Task item =>
Take the entries below and print, exactly, the stretch from the line containing "k_listSets _ _ := says [];" through the line containing "#[export] Instance shop_admin", both included.

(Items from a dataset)
(* ===== verification/Demo.v ===== *)
(** * A concrete cluster

    Instances of the three interfaces (the API server, the nodes' admin API and
    the encoders) over a small world, and a cluster to run passes on.  They
    show that the hypotheses of the theorems can hold, and let whole passes be
    evaluated. *)

From S2P Require Import Prelude.
From S2P Require Import ApiTypes.
From S2P Require Import Defaults.
From S2P Require Import Nodes.
From S2P Require Import Validation.
From S2P Require Import FsClient.
From S2P Require Import Kube.
From S2P Require Import Config.
From S2P Require Import Builders.
From S2P Require Import Pipeline.
From S2P Require Import Pass.
From S2P Require Import Status.
From S2P Require Import Convergence.
From S2P Require Import Rollout.
From S2P Require Import LayoutStep.
From S2P Require Import Decommission.
From S2P Require Import StorageStep.
From S2P Require Import Reload.
From S2P Require Import Controller.
From S2P Require Import Ready.
From S2P Require Import Bucket.
From S2P Require Import KeyController.

(** ** The world: what exists and what the nodes answer *)

Record World := mkWorld {
  w_sets : list StatefulSet;
  w_keys : list FSAccessKey;
  w_secret : Secret;
  w_pvc : result PVC;
  w_layout : result Layout;
  w_apply : result Layout;
  w_view : list FsNode;
  w_revision : string → string;
  w_time : Z;
}.

Definition answer {A} (f : World → result A) : M World A := λ w, (f w, w).

#[export] Instance demo_kube : KubeClient World := {|
  k_listSets _ _ := answer (λ w, Ok (w_sets w));
  k_listKeys _ := answer (λ w, Ok (w_keys w));
  k_getCluster _ _ := answer (λ _, Err (ErrBase KNotFound "not found"));
  k_getSecret _ _ := answer (λ w, Ok (w_secret w));
  k_getPVC _ _ := answer w_pvc;
  k_apply _ := answer (λ _, Ok tt);
  k_create _ := answer (λ _, Err (ErrBase KAlreadyExists "already exists"));
  k_delete _ _ _ _ := answer (λ _, Ok tt);
  k_updatePVC _ := answer (λ _, Ok tt);
  k_patchStatus _ o := answer (λ _, Ok o);
  k_setOwner _ _ := Ok tt;
  k_toUnstructured _ := Ok tt;
  k_podMonitorMapped := answer (λ _, Err (errors_New "no match"));
  k_now w := (w_time w, w);
  k_rand := answer (λ _, Ok (λ i, Ascii.ascii_of_nat (7 * i)));
  k_setCondition cs c := cs ++ [c];
  k_mapOrder w := (source_order, w);
|}.

#[export] Instance demo_admin : Interface World := {|
  adm_Client _ _ := answer (λ _, Ok tt);
  adm_Info url _ := answer (λ w, Ok (mkInfo "" "" (w_revision w url)));
  adm_Reload url _ := answer (λ w, Ok (mkReloadResult [] (w_revision w url)));
  adm_Layout _ _ := answer w_layout;
  adm_ApplyLayout _ _ _ _ := answer w_apply;
  adm_Nodes _ _ := answer (λ w, Ok (w_view w));
  adm_AccessKeys _ _ := answer (λ _, Ok []);
  adm_GetBucketScheme _ _ _ := answer (λ _, Ok "");
  adm_SetBucketScheme _ _ _ _ := answer (λ _, Ok "");
|}.

(** Encoders that keep what tells documents apart here: the node's identity
    and the image, with the end of a document in the digest's first bytes. *)
#[export] Instance demo_codec : Codec := {|
  yaml_Marshal c := Ok (NodeID (cfg_cluster c) +:+ cfg_revision c);
  json_Template t := Ok (strings_Join (c_Image <$> tpl_Containers t) ",");
  sha256 s := String.string_of_list_ascii (reverse (String.list_ascii_of_string s));
|}.

(** ** The cluster: three nodes, one per rack *)

Definition demo_obs : ObservabilitySpec :=
  mkObservabilitySpec (mkOTLPSpec "" "") (mkSignalSpec "" "" "") (mkSignalSpec "" "" "")
    (mkMetricsSpec "" "" "") "" false None ∅.

Definition demo_spec (tag : string) (racks : list RackSpec) (widths : list Z) (size : Z) : FSClusterSpec :=
  mkFSClusterSpec (mkImageSpec "" tag "" "" []) (mkTopologySpec None racks "")
    (mkStorageSpec (mkQuantity (size * 1000000000) (pretty size)) "" "") (mkLayoutSpec widths) None
    (mkAuthSpec None []) (mkS3Spec (mkS3ServiceSpec "" 0 ∅) (mkS3TLSSpec "")) (mkUpdatePolicySpec None)
    demo_obs false (mkPodTemplate "" ∅ [] "" ∅ ∅ []).

Definition demo_rack (name : string) (n : Z) : RackSpec := mkRackSpec name n "" ∅.
Definition racks3 : list RackSpec := [demo_rack "a" 1; demo_rack "b" 1; demo_rack "c" 1].

Definition no_status : FSClusterStatus :=
  mkFSClusterStatus 0 0 0 0 "" "" "" "" None None None [].

Definition demo (spec : FSClusterSpec) : FSCluster := mkFSCluster "c" "ns" 1 false spec no_status.

(** The StatefulSet a node runs at a given image tag, serving or not. *)
Definition live_set (spec : FSClusterSpec) (node : Node) (ready updated : Z) : StatefulSet :=
  let c := with_defaults (demo spec) "" in
  let set := match stampTemplateRevision (NewStatefulSet c node "") with Ok s => s | Err _ => NewStatefulSet c node "" end in
  mkStatefulSet (set_Kind set) (set_Name set) (set_Namespace set) (set_Labels set) (set_Annotations set)
    (set_Generation set) "7" [] (set_Replicas set) (set_ServiceName set) (set_Selector set)
    (set_Template set) (set_Claims set) (set_Retention set) (mkSetStatus 1 ready updated).

Definition live_sets (spec : FSClusterSpec) : list StatefulSet :=
  (λ node, live_set spec node 1 1) <$> Nodes (with_defaults (demo spec) "").

Definition demo_secret : Secret :=
  mkSecret "s" "ns" ∅ ∅
    {[ ClusterSecretKey := "x"; AccessKeyKey := "root"; SecretKeyKey := "0123456789abcdef"; AdminTokenKey := "t" ]} ∅.

Definition demo_layout (spec : FSClusterSpec) (retained : list Z) : Layout :=
  let p := newPass (demo spec) "" in
  mkLayout 4 (desiredWidths (fsc_Spec (p_cluster p))) (desiredRoles p) retained.

Definition demo_view (names : list string) : list FsNode :=
  (λ n, mkFsNode n "" false true 4 4 "") <$> names.

(** A converged cluster running [spec]. *)
Definition demo_world (spec : FSClusterSpec) : World :=
  let names := node_Name <$> Nodes (with_defaults (demo spec) "") in
  mkWorld (live_sets spec) [] demo_secret (Err (ErrBase KNotFound "no pvc"))
    (Ok (demo_layout spec [])) (Ok (demo_layout spec [3]%Z)) (demo_view names) (λ _, "") 1000.

Definition spec_v1 : FSClusterSpec := demo_spec "v1" racks3 [3]%Z 10.
Definition spec_v2 : FSClusterSpec := demo_spec "v2" racks3 [3]%Z 10.

Definition demo_run (spec : FSClusterSpec) (w : World) : result Z * Env World pass :=
  run_pass "fs-system" "" (demo spec) w [].

(** An image change replaces one of the three nodes. *)
Example image_change_replaces_one :
  applied_sets (e_log (demo_run spec_v2 (demo_world spec_v1)).2) = ["c-a-0"].
Proof. vm_compute. reflexivity. Qed.

(** A fourth rack is removed from the spec: while the layout still gives its
    node a share, the pass asks for a layout without it and deletes nothing;
    once the layout has settled without it, the node goes. *)
Definition spec_wide : FSClusterSpec := demo_spec "v1" (racks3 ++ [demo_rack "d" 1]) [3]%Z 10.

Definition drained_world : World :=
  let w := demo_world spec_wide in
  mkWorld (w_sets w) (w_keys w) (w_secret w) (w_pvc w) (Ok (demo_layout spec_v1 [])) (w_apply w) (w_view w)
    (w_revision w) (w_time w).

Definition deleted_sets (l : list action) : list string :=
  omap (λ a, match a with ADelete KindSet _ n false => Some n | _ => None end) l.

Definition asked_layouts (l : list action) : list (list string) :=
  omap (λ a, match a with AApplyLayout _ roles _ => Some (role_ID <$> roles) | _ => None end) l.

Example removed_node_leaves_the_layout_first :
  let log := e_log (demo_run spec_v1 (demo_world spec_wide)).2 in
  asked_layouts log = [["c-a-0"; "c-b-0"; "c-c-0"]] ∧ deleted_sets log = [].
Proof. vm_compute. repeat split. Qed.

Example drained_node_is_deleted :
  deleted_sets (e_log (demo_run spec_v1 drained_world).2) = ["c-d-0"].
Proof. vm_compute. reflexivity. Qed.

(** ** Buckets and access keys of that cluster

    A fixed outside: the cluster and the Secret are there, S3 has no bucket yet,
    and everything that is sent is stored as it is. *)

Inductive Shop := shop.

Definition says {A} (a : A) : M Shop A := λ w, (Ok a, w).

#[export] Instance shop_kube : KubeClient Shop | 20 := {|
  k_listSets _ _ := says [];
  k_listKeys _ := says [];
  k_getCluster _ _ := says (demo spec_v1);
  k_getSecret _ _ := says demo_secret;
  k_getPVC _ _ := throw (ErrBase KNotFound "no pvc");
  k_apply _ := says tt;
  k_create _ := says tt;
  k_delete _ _ _ _ := says tt;
  k_updatePVC _ := says tt;
  k_patchStatus _ o := says o;
  k_setOwner _ _ := Ok tt;
  k_toUnstructured _ := Ok tt;
  k_podMonitorMapped := throw (errors_New "no match");
  k_now w := (0%Z, w);
  k_rand := says (λ i, Ascii.ascii_of_nat (7 * i));
  k_setCondition cs c := cs ++ [c];
  k_mapOrder w := (source_order, w);
|}.

#[export] Instance shop_admin : Interface Shop | 20 := {|
  adm_Client _ _ := says tt;
  adm_Info _ _ := says (mkInfo "" "" "");
  adm_Reload _ _ := says (mkReloadResult [] "");
  adm_Layout _ _ := says (demo_layout spec_v1 []);
  adm_ApplyLayout _ _ _ _ := says (demo_layout spec_v1 []);
  adm_Nodes _ _ := says [];
  adm_AccessKeys _ _ := says ["root"];
  adm_GetBucketScheme _ _ _ := says "rf3";
  adm_SetBucketScheme _ _ _ scheme := says scheme;
|}.

#[export] Instance shop_buckets : BucketClient Shop | 20 := {|
  b_get _ _ := throw (ErrBase KNotFound "not found");
  b_update b := says b;
  b_patchStatus _ b := says b;
|}.

#[export] Instance shop_s3 : S3Client Shop | 20 := {|
  s3_New _ := says tt;
  s3_BucketExists _ _ := says false;
  s3_MakeBucket _ _ := says tt;
  s3_RemoveBucket _ _ := says tt;
|}.

#[export] Instance shop_keys : KeyClient Shop | 20 := {|
  key_get _ _ := throw (ErrBase KNotFound "not found");
  key_update k := says k;
  key_patch _ k := says k;
  key_patchStatus _ k := says k;
  key_setOwner _ _ := Ok tt;
|}.

Definition demo_bucket (finalizers : list string) : FSBucket :=
  mkFSBucket "b" "ns" 1 false finalizers (mkFSBucketSpec (mkClusterReference "c") "" "ec:2,1" ReclaimDelete)
    (mkFSBucketStatus 0 "" []).

Definition bucket_log (b : FSBucket) : list action := e_log (bucket_body (mkEnv shop [] b)).2.

(** A new bucket: the finalizer, the bucket, its scheme, and the status. *)
Example new_bucket_is_made :
  (λ a, match a with
        | AUpdateBucket _ => "update" | AMakeBucket _ n => "make " +:+ n
        | ASetScheme _ n x => "scheme " +:+ n +:+ " " +:+ x | APatchBucketStatus _ _ => "status"
        | AEvent _ r _ => r | _ => ""
        end) <$> bucket_log (demo_bucket [])
  = ["update"; "make b"; "Created"; "scheme b ec:2,1"; "status"].
Proof. vm_compute. reflexivity. Qed.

Task response =>
  k_listSets _ _ := says [];
  k_listKeys _ := says [];
  k_getCluster _ _ := says (demo spec_v1);
  k_getSecret _ _ := says demo_secret;
  k_getPVC _ _ := throw (ErrBase KNotFound "no pvc");
  k_apply _ := says tt;
  k_create _ := says tt;
  k_delete _ _ _ _ := says tt;
  k_updatePVC _ := says tt;
  k_patchStatus _ o := says o;
  k_setOwner _ _ := Ok tt;
  k_toUnstructured _ := Ok tt;
  k_podMonitorMapped := throw (errors_New "no match");
  k_now w := (0%Z, w);
  k_rand := says (λ i, Ascii.ascii_of_nat (7 * i));
  k_setCondition cs c := cs ++ [c];
  k_mapOrder w := (source_order, w);
|}.

#[export] Instance shop_admin : Interface Shop | 20 := {|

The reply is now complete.